Though it is rare for the Supreme Court to grant a rehearing, Acting Solicitor General Ian Gershengorn argued that because the same thorny issues in the immigration case could arise again there is “a strong need for definitive resolution” by the high court.
“Unless the Court resolves this case in a precedential manner, a matter of ‘great national importance’ involving an ‘unprecedented and momentous’ injunction barring implementation of the Guidance will have been effectively resolved for the country as a whole by a court of appeals that has divided twice, with two judges voting for petitioners and two for respondent States,” Gershengorn wrote.
In November 2014, Obama announced the Deferred Action for Parents of Americans and Lawful Permanent Residents program to shield millions of undocumented adults from deportation.
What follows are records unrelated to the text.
(** Task 1 (base priority 2) runs and owns mutex 4, for which task 3 (priority 3)
    waits: task 1 is boosted to 3. Mutex 5 is free. *)
Definition demo_mtx_setup : K unit :=
  os_init;;
  os_task_init 1 2;; os_task_init 3 3;;
  os_mtx_create 4;; os_mtx_create 5;;
  os_mtx_set_owner 4 1;;
  modify (set_task_current (Some 3%nat));;
  os_mtx_lock_prio_boost 5 4;;
  os_task_makewait (Q_mtx 4) OS_TASKBLOCK_MTX;;
  os_task_makeready task_idle;;
  mod_task 1%nat (set_state TASKSTATE_RUNNING);;
  modify (set_task_current (Some 1%nat));;
  modify (set_sched_lock 0);;
  arch_eint.
Definition demo_mtx : kstate := run_state demo_mtx_setup kstate_reset.
Definition demo_mtx_lists : gmap laddr (list laddr) := list_to_map (lists_of demo_mtx).
Definition demo_owner : os_task_t := set_prio_current 3 (set_state TASKSTATE_RUNNING (demo_task 2)).

#[local] Opaque demo_mtx demo_mtx_lists.

Lemma demo_mtx_ok : kernel_ok demo_mtx_lists demo_mtx.
Proof. apply (kernel_ok_b_ok (lists_of demo_mtx)). vm_compute; reflexivity. Qed.
Lemma demo_mtx_mutexes : mutexes_ok demo_mtx_lists demo_mtx.
Proof. apply (mutexes_ok_b_ok (lists_of demo_mtx)); vm_compute; reflexivity. Qed.
Lemma demo_mtx_live q : live_b (lists_of demo_mtx) q = true → live demo_mtx_lists q.
Proof. apply (live_b_ok (lists_of demo_mtx)). Qed.
Lemma demo_mtx_running : sched_ok demo_mtx_lists demo_mtx 1 demo_owner.
Proof.
  apply sched_ok_kernel; [apply demo_mtx_ok | apply demo_mtx_live; vm_compute; reflexivity | vm_compute; reflexivity..].
Qed.

Lemma os_mtx_lock_free_witness : ∃ A' s', os_mtx_lock 5 5 demo_mtx = Done OS_OK s' ∧
  held A' 1 = [4%nat; 5%nat] ∧ mtxs s' !! 5%nat = Some (Mtx (Some 1%nat) 1).
Proof.
  destruct (os_mtx_lock_free demo_mtx_lists demo_mtx 1 5 0 5 demo_mtx_ok demo_mtx_mutexes)
    as (A' & s' & Hrun & _ & _ & Hm & _ & _ & Hh & _).
  - vm_compute; reflexivity.
  - vm_compute. by eexists.
  - discriminate.
  - vm_compute; reflexivity.
  - vm_compute; reflexivity.
  - vm_compute; reflexivity.
  - apply demo_mtx_live. vm_compute; reflexivity.
  - exists A', s'. split_and!; [exact Hrun | rewrite Hh; vm_compute; reflexivity | rewrite Hm; apply lookup_insert_eq].
Defined.

Lemma mutex_recursion_nests_witness : ∃ s1, times 3 (os_mtx_lock 5 4;; mret tt) demo_mtx = Done tt s1 ∧
  mtxs s1 !! 4%nat = Some (Mtx (Some 1%nat) 4) ∧ times 3 (os_mtx_unlock 5 4) s1 = Done tt demo_mtx.
Proof.
  apply (mutex_recursion_nests 3 demo_mtx 1 4 1 5); [vm_compute; reflexivity | discriminate | vm_compute; reflexivity.. | lia | lia].
Defined.

Lemma mutex_recursion_wraps_witness : times 256 (os_mtx_lock 5 4;; mret tt) demo_mtx = Done tt demo_mtx.
Proof.
  apply (mutex_recursion_wraps demo_mtx 1 4 5); [vm_compute; reflexivity | discriminate | vm_compute; reflexivity..].
Defined.

(** Task 1 falls back to its base priority, task 3 gets the mutex. *)
Lemma os_mtx_unlock_hands_over_witness : ∃ A' s',
  os_mtx_unlock 5 4 demo_mtx = (os_schedule 1;; arch_critical_exit false) s' ∧
  mtxs s' !! 4%nat = Some (Mtx (Some 3%nat) 1) ∧ prio_current <$> tasks s' !! 1%nat = Some 2 ∧ held A' 3 = [4%nat].
Proof.
  pose proof (os_mtx_unlock_hands_over demo_mtx_lists demo_mtx 1 demo_owner 4 1 5 demo_mtx_ok demo_mtx_mutexes demo_mtx_running) as H.
  assert (absq demo_mtx_lists (Q_mtx 4) = [(3%nat, 3)]) as Hq by (vm_compute; reflexivity).
  assert (dint demo_mtx = false ∧ filter (.≠ 4%nat) (held demo_mtx_lists 1) = [] ∧ held demo_mtx_lists 3 = []) as (Hd & Hh1 & Hh3)
    by (vm_compute; by split_and!).
  rewrite decide_False, Hq, Hd, Hh1, Hh3 in H by lia.
  destruct H as (prio & Hp & A' & s' & tkt & Hrun & _ & _ & _ & Hm & _ & _ & _ & Ht & _ & Hh & _).
  - vm_compute. by split.
  - vm_compute; reflexivity.
  - vm_compute; reflexivity.
  - vm_compute; reflexivity.
  - lia.
  - apply demo_mtx_live. vm_compute; reflexivity.
  - vm_compute. lia.
  - exists A', s'. split_and!; [exact Hrun | rewrite Hm; apply lookup_insert_eq | | exact Hh].
    rewrite Ht, lookup_insert_ne, lookup_insert_eq by discriminate. cbn. f_equal.
    assert (prio_current demo_owner ≠ prio_base demo_owner) as Hne by (intros Hne; vm_compute in Hne; discriminate Hne).
    destruct Hp as [_ Hp]. destruct (Hp Hne) as (_ & _ & [-> | (m & t & Hin & _)]); [reflexivity | destruct (not_elem_of_nil _ Hin)].
Defined.
End demo.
Also under Obama’s initiative, an existing Deferred Action for Childhood Arrivals program, or DACA, which was implemented in 2012, would be expanded.
The Texas-led challenge, joined by 25 other states, asserts that Obama overstepped his authority in launching the deferred action for parents program and in expanding the children’s program. Texas has argued the program would force the state to spend millions on schools, health care and law enforcement.
U.S. District Judge Andrew Hanen ruled in February 2015 that the administration had violated the Administrative Procedure Act by circumventing public hearings in the federal rule-making process when it announced its immigration policy. The decision was upheld by the 5th U.S. Circuit Court of Appeals last in November, which suggested that Obama had also exceeded his authority by granting benefits to immigrants.
“If the court doesn’t designate for rehearing, when there’s nine justices there will be new constraints placed on the executive, and an important national program blocked without the Supreme Court weighing in and declaring what the law is,” said Elizabeth Wydra, president of the liberal Constitutional Accountability Center.